Regarding the labeling schema, a binary classification approach was adopted, where drug-related texts are labeled as 1 and non-drug-related texts as 0. This concise annotation system facilitates efficient discriminative learning for the model.
To ensure scientific rigor and reproducibility, the data were shuffled randomly and partitioned into training, validation, and test sets at a ratio of 8:1:1. The specific distribution is detailed in Table 7.
To mitigate the impact of class imbalance on model training, the ratio of positive to negative samples remained consistent across all subsets, thereby ensuring the objectivity and stability of the evaluation results.

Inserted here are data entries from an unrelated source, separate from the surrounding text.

Lemma send_delivers c q n (v : V) w :
  open_queue c q (S n) w ->
  exists w', chan_send c v w = Done (Ok tt) w' /\ delivered c [v] w w' /\ open_queue c (q ++ [v]) n w' /\ ext w' = ext w.
Proof.
  intros (senders & bound & Hc & Hroom). eexists. split; [|split; [|split]].
  - apply (chan_send_open c v w _ Hc); [done|]. unfold chan_full. simpl. apply Nat.leb_gt. lia.
  - split; [done|]. intros c'. simpl. case_decide as Hd; [subst|by rewrite lookup_insert_ne].
    by rewrite lookup_insert_eq, Hc.
  - exists senders, bound. simpl. rewrite lookup_insert_eq. split; [done|]. rewrite length_app. simpl. lia.
  - done.
Qed.

Definition with_framing (m : Z) (p : T) (c : Conn) : Conn :=
  mkConn (sock c) (outbuf c) (interest c) (conn_tx c) m p (buf c).

(** The loop cuts exactly the messages of the reference, sends them in
    order, and advances the marker by the bytes they took. *)
Lemma frame_loop_frames fuel tok (a : A) (c : Conn) w q :
  length (as_window_slice a) < fuel -> (0 <= marker c < 2 ^ 32)%Z ->
  let '(p', ms, rest) := frames (proto c) (as_window_slice a) in
  open_queue (stx_chan (conn_tx c)) q (length ms) w ->
  exists a' items w',
    frame_loop fuel tok a c w =
      Done (a', with_framing (u32 (marker c + Z.of_nat (length (as_window_slice a) - length rest))) p' c) w' /\
    as_window_slice a' = rest /\ map view items = ms /\
    delivered (stx_chan (conn_tx c)) (map (fun i => mkProtoMsg i tok) items) w w' /\ ext w' = ext w.
Proof.
  revert a c w q. induction fuel as [|fuel IH]; intros a c w q Hfuel Hm; [lia|]. cbn [frame_loop].
  pose proof (append_frame (proto c) a w) as Happ.
  destruct (frame (proto c) (as_window_slice a)) as [p' [[m n]|]] eqn:E.
  - rewrite (frames_some _ _ _ _ _ E). destruct Happ as (item & rest1 & Happ & Hview & Hrest).
    pose proof (frame_progress _ _ _ _ _ E) as Hn.
    set (c1 := with_framing (u32 (marker c + Z.of_nat n)) p' c).
    specialize (IH rest1 c1). rewrite Hrest in IH. change (proto c1) with p' in IH.
    pose proof (frames_rest p' (drop n (as_window_slice a))) as (k & Hk & Ek).
    destruct (frames p' (drop n (as_window_slice a))) as [[p2 ms] rest]. simpl in Ek. intros Hopen.
    destruct (send_delivers _ q (length ms) (mkProtoMsg item tok) w Hopen) as (w1 & Hs & Hd1 & Hopen1 & Hx1).
    destruct (IH w1 _ ltac:(rewrite length_drop; lia) (wrap_range 32 _ ltac:(lia)) Hopen1) as (a' & items & w' & Hl & Ha' & Hms & Hd2 & Hx2).
    exists a', (item :: items), w'. split; [|split; [done|split; [|split]]].
    + unfold bind at 1. rewrite Happ. unfold bind at 1. cbn [send Sendable_SyncSender]. unfold SyncSender_send, bind at 1.
      rewrite Hs. unfold ret at 1. change (mkConn _ _ _ _ _ _ _) with c1. rewrite Hl. f_equal. f_equal.
      unfold c1, with_framing. simpl. f_equal. subst rest. rewrite !length_drop in *. unfold u32. rewrite wrap_add_l. f_equal. lia.
    + simpl. by rewrite Hview, Hms.
    + simpl. eapply (delivered_trans _ [_]); [exact Hd1|exact Hd2].
    + congruence.
  - rewrite (frames_none _ _ _ E). intros _. unfold bind. rewrite Happ. exists a, [], w. split.
    { rewrite Nat.sub_diag, Z.add_0_r, u32_small by done. done. }
    split; [done|]. split; [done|]. split; [|done]. destruct w. apply delivered_nil.
Qed.
(** ** One read *)

Context `{!RecvLaws V X Alloc A AB Sender}.

Definition written (c : Conn) : list byte := ab_written Alloc A (rb_buf (buf c)).

(** The bytes behind the marker: those not yet made into messages. *)
Definition unread (c : Conn) : list byte := drop (Z.to_nat (marker c)) (written c).

(** Buffer sizes that make sense, as the defaults do. *)
Definition cfg_ok (cfg : NetEngineConfig Alloc) : Prop :=
  (0 <= min_read_buf_sz cfg)%Z /\ (2 * min_read_buf_sz cfg <= read_buf_sz cfg)%Z /\ (read_buf_sz cfg < 2 ^ 32)%Z.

4.2. Performance Evaluation of TextCNN

4.2.1. Quantitative Results on Test Set

The trained TextCNN model was evaluated on the test set using a confusion matrix, from which accuracy, precision, recall, F1-score, and AUC were derived. Results are presented in Table 8.
As illustrated in Table 8, the TextCNN model demonstrates exceptional performance in the drug-related slang recognition task. The model achieved an Accuracy of 99.30%, indicating that only approximately 7 errors occurred out of 1,000 test samples. Both Precision and Recall reached 0.9930, underscoring the model’s high reliability in positive class prediction and its ability to capture the vast majority of actual drug-related instances. The F1-score, also recorded at 0.9930, signifies that the model maintains an optimal balance between precision and completeness. Furthermore, the AUC value of 0.9997—which significantly outperforms a random classifier—validates the model’s near-perfect discriminative capability in distinguishing between positive and negative samples. The confusion matrix for the model on the test set is presented in Figure 4.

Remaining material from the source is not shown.